Probing dynamic water molecules with rigid-ligand complexes
© Cappel and Sotriffer; licensee BioMed Central Ltd. 2009
Published: 05 June 2009
It is long known that water molecules play an important role in protein-ligand interactions. Nevertheless, most of today's computer-aided drug design methods are hardly able to predict whether upon protein-ligand complex formation a water molecule is displaced or remains in the binding pocket bridging the interaction between the binding partners. To the same extent it is challenging to accurately estimate the corresponding energetic and entropic contributions.

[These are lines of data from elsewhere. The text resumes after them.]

Definition scenario_toolbox (sc : scenario) (line : nat) (c : call) : exc + resp c :=
  match c return exc + resp c with
  | GetParameterAsText 0 => inr "C:\data\points.csv"
  | GetParameterAsText 1 => inr "C:\data\out.gdb"
  | GetParameterAsText 2 => inr "sites"
  | GetParameterAsText 3 => inr "C:\data\dem.tif"
  | GetParameterAsText _ => inr "C:\data\clipped.tif"
  | GetMessages _ => inr "ERROR 000000"
  | SpatialReference wkid => inr {| factoryCode := wkid |}
  | ListFields _ => inr (map Build_Field (sc_fields sc))
  | Exists _ => inr (sc_dem_exists sc)
  | Describe p =>
      inr {| dataType := sc_dem_type sc;
             spatialReference := {| factoryCode := 3776 |};
             extent := if bool_decide (p = "C:\data\dem.tif") then sc_dem sc else sc_points sc |}
  | Slope _ _ => inr {| raster_id := 1 |}
  | Aspect _ => inr {| raster_id := 2 |}
  | Curvature _ => inr {| raster_id := 3 |}
  | Hillshade _ _ _ => inr {| raster_id := 4 |}
  | ArcGISProject _ => inr {| project_id := 0 |}
  | activeMap _ => inr {| map_id := 0 |}
  | addDataFromPath _ p =>
      if (line =? 153) && negb (sc_point_layer sc) then inr None
      else inr (Some {| layer_name := p |})
  | listLayers _ => inr [ {| layer_name := "sites" |}; {| layer_name := "sites_hillshade" |} ]
  | ArcpyAttr a => inl (Exc AttributeError ("module 'arcpy' has no attribute '" +:+ a +:+ "'"))
  | Clip _ _ _ _ _ _ _ =>
      match sc_clip sc with
      | Some e => inl e
      | None => inr tt
      end
  | TableToTable_conversion _ _ _ | XYTableToPoint _ _ _ _ _ _ | Project _ _ _
  | ProjectRaster _ _ _ | Delete_management _
  | SetParameterAsText _ _ | Raster_save _ _ | ExtractMultiValuesToPoints _ _ _
  | moveLayer _ _ _ => inr tt
  end.

Definition scenario_host (sc : scenario) : host :=
  {| toolbox := scenario_toolbox sc;
     os_path_join := fun a b => a +:+ "\" +:+ b;
     float_str := fun _ => "<float>" |}.

(** Everything succeeds: expanded points [(0, 0, 10, 10)] over a DEM at
    [(5, 5, 15, 15)]. *)
Definition happy : scenario :=
  {| sc_fields := ["Longitude"; "Latitude"];
     sc_points := rect 200000 200000 (-199990) (-199990);
     sc_dem := rect 5 5 15 15;
     sc_dem_exists := true;
     sc_dem_type := "RasterDataset";
     sc_point_layer := true;
     sc_clip := None |}.

(** The DEM lies at [(20, 20, 30, 30)] instead. *)
Definition far_dem : scenario :=
  {| sc_fields := sc_fields happy; sc_points := sc_points happy;
     sc_dem := rect 20 20 30 30;
     sc_dem_exists := true; sc_dem_type := "RasterDataset"; sc_point_layer := true;
     sc_clip := None |}.

(** The CSV spells its columns [longitude] and [LATITUDE]. *)
Definition other_case : scenario :=
  {| sc_fields := ["longitude"; "LATITUDE"];
     sc_points := sc_points happy; sc_dem := sc_dem happy;
     sc_dem_exists := true; sc_dem_type := "RasterDataset"; sc_point_layer := true;
     sc_clip := None |}.

(** The CSV has no longitude column. *)
Definition no_longitude : scenario :=
  {| sc_fields := ["Name"; "Latitude"];
     sc_points := sc_points happy; sc_dem := sc_dem happy;
     sc_dem_exists := true; sc_dem_type := "RasterDataset"; sc_point_layer := true;
     sc_clip := None |}.

(** The DEM path names nothing. *)
Definition no_dem : scenario :=
  {| sc_fields := sc_fields happy; sc_points := sc_points happy; sc_dem := sc_dem happy;
     sc_dem_exists := false; sc_dem_type := "RasterDataset"; sc_point_layer := true;
     sc_clip := None |}.

(** The DEM path names a shapefile. *)
Definition dem_is_shapefile : scenario :=
  {| sc_fields := sc_fields happy; sc_points := sc_points happy; sc_dem := sc_dem happy;
     sc_dem_exists := true; sc_dem_type := "ShapeFile"; sc_point_layer := true;
     sc_clip := None |}.

(** The first attempt to add the points to the map returns no layer. *)
Definition point_layer_fails : scenario :=
  {| sc_fields := sc_fields happy; sc_points := sc_points happy; sc_dem := sc_dem happy;
     sc_dem_exists := true; sc_dem_type := "RasterDataset"; sc_point_layer := false;
     sc_clip := None |}.

(** The [Clip] tool fails. *)
Definition clip_error : exc := Exc ExecuteError "ERROR 999999: Error executing function.".

Definition clip_fails : scenario :=
  {| sc_fields := sc_fields happy; sc_points := sc_points happy; sc_dem := sc_dem happy;
     sc_dem_exists := true; sc_dem_type := "RasterDataset"; sc_point_layer := true;
     sc_clip := Some clip_error |}.

(** *** Further vocabulary *)

(** The report of the extent check of clip_dem.py. *)
Definition is_overlap_error (ev : event) : bool :=
  match ev with
  | Log Error s => String.eqb s overlap_msg
  | _ => false
  end.

Definition is_reprojection (ev : event) : bool :=
  match ev with
  | Call _ (ProjectRaster _ _ _) _ => true
  | _ => false
  end.

Definition is_delete (ev : event) : bool :=
  match ev with
  | Call _ (Delete_management _) _ => true
  | _ => false
  end.

(** The dataset a call writes, if any. *)
Definition output_of (c : call) : option string :=
  match c with
  | TableToTable_conversion _ out_path out_name => Some (out_path +:+ "\" +:+ out_name)
  | XYTableToPoint _ out_feature_class _ _ _ _ => Some out_feature_class
  | Project _ out_dataset _ => Some out_dataset
  | ProjectRaster _ out_raster _ => Some out_raster
  | Clip _ _ out_raster _ _ _ _ => Some out_raster
  | Raster_save _ name => Some name
  | _ => None
  end.

(** The surface derivatives of ArthurGEOG567_Final.py, and the raster a
    call derives one from. *)
Inductive derivative := SlopeOf | AspectOf | CurvatureOf | HillshadeOf.

Definition derivative_of (c : call) : option (derivative * string) :=
  match c with
  | Slope in_raster _ => Some (SlopeOf, in_raster)
  | Aspect in_raster => Some (AspectOf, in_raster)
  | Curvature in_raster => Some (CurvatureOf, in_raster)
  | Hillshade in_raster _ _ => Some (HillshadeOf, in_raster)
  | _ => None
  end.

Definition is_derivation (ev : event) : bool :=
  match ev with
  | Call _ c _ => bool_decide (is_Some (derivative_of c))
  | Log _ _ => false
  end.

(** The lines of ArthurGEOG567_Final.py that add a derived raster to the
    map, each with the line that derives and saves the raster. *)
Definition raster_layers : list (nat * (nat * derivative)) :=
  [ (123, (104, HillshadeOf)); (129, (89, SlopeOf));
    (135, (94, AspectOf)); (141, (99, CurvatureOf)) ].

(** The path ArthurGEOG567_Final.py saves a derivative under. *)
Definition raster_path (h : host) (output_gdb output_fc : string) (d : derivative) : string :=
  match d with
  | SlopeOf => ArthurGEOG567_Final.slope_raster h output_gdb output_fc
  | AspectOf => ArthurGEOG567_Final.aspect_raster h output_gdb output_fc
  | CurvatureOf => ArthurGEOG567_Final.curvature_raster h output_gdb output_fc
  | HillshadeOf => ArthurGEOG567_Final.hillshade_raster h output_gdb output_fc
  end.

Definition is_raster_layer (ev : event) : bool :=
  match ev with
  | Call l (addDataFromPath _ _) _ => bool_decide (l ∈ raster_layers.*1)
  | _ => false
  end.

(** The lines of ArthurGEOG567_Final.py that move a raster layer, each with
    the line that added the layer and the position it is moved to. *)
Definition layer_order : list (nat * (nat * Z)) :=
  [ (169, (123, 1%Z)); (170, (129, 2%Z)); (171, (135, 3%Z));
    (172, (141, 4%Z)); (173, (147, 5%Z)) ].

Since information about water effects in protein-ligand complexes are inherently difficult to obtain, we resort to a well-suited model system to study the role of water molecules by means of molecular dynamics simulations. This system consists of complexes between the cytochrome c peroxidase W191G mutant  and a set of structurally similar, small and rigid ligands with completely different interaction patterns to crystal water molecules. The engineered binding cavity is known to be polar, solvated and deeply buried. This allows to study the effects of structural water without taking into account the influences from the bulk phase. Various aspects of this model system have been the subject of earlier theoretical studies .
We use our simulation data to investigate (1) why very similar ligands show very different water interactions in the complex and (2) how the binding mode and water interaction pattern of new ligands in this cavity can be predicted. A fundamental methodical question in this context is how to properly analyse the dynamic nature of the water molecules for which for instance different metrics were calculated and tested. Finally, thermodynamic properties evaluated from the ensembles generated by MD can help to quantify the corresponding structural observations.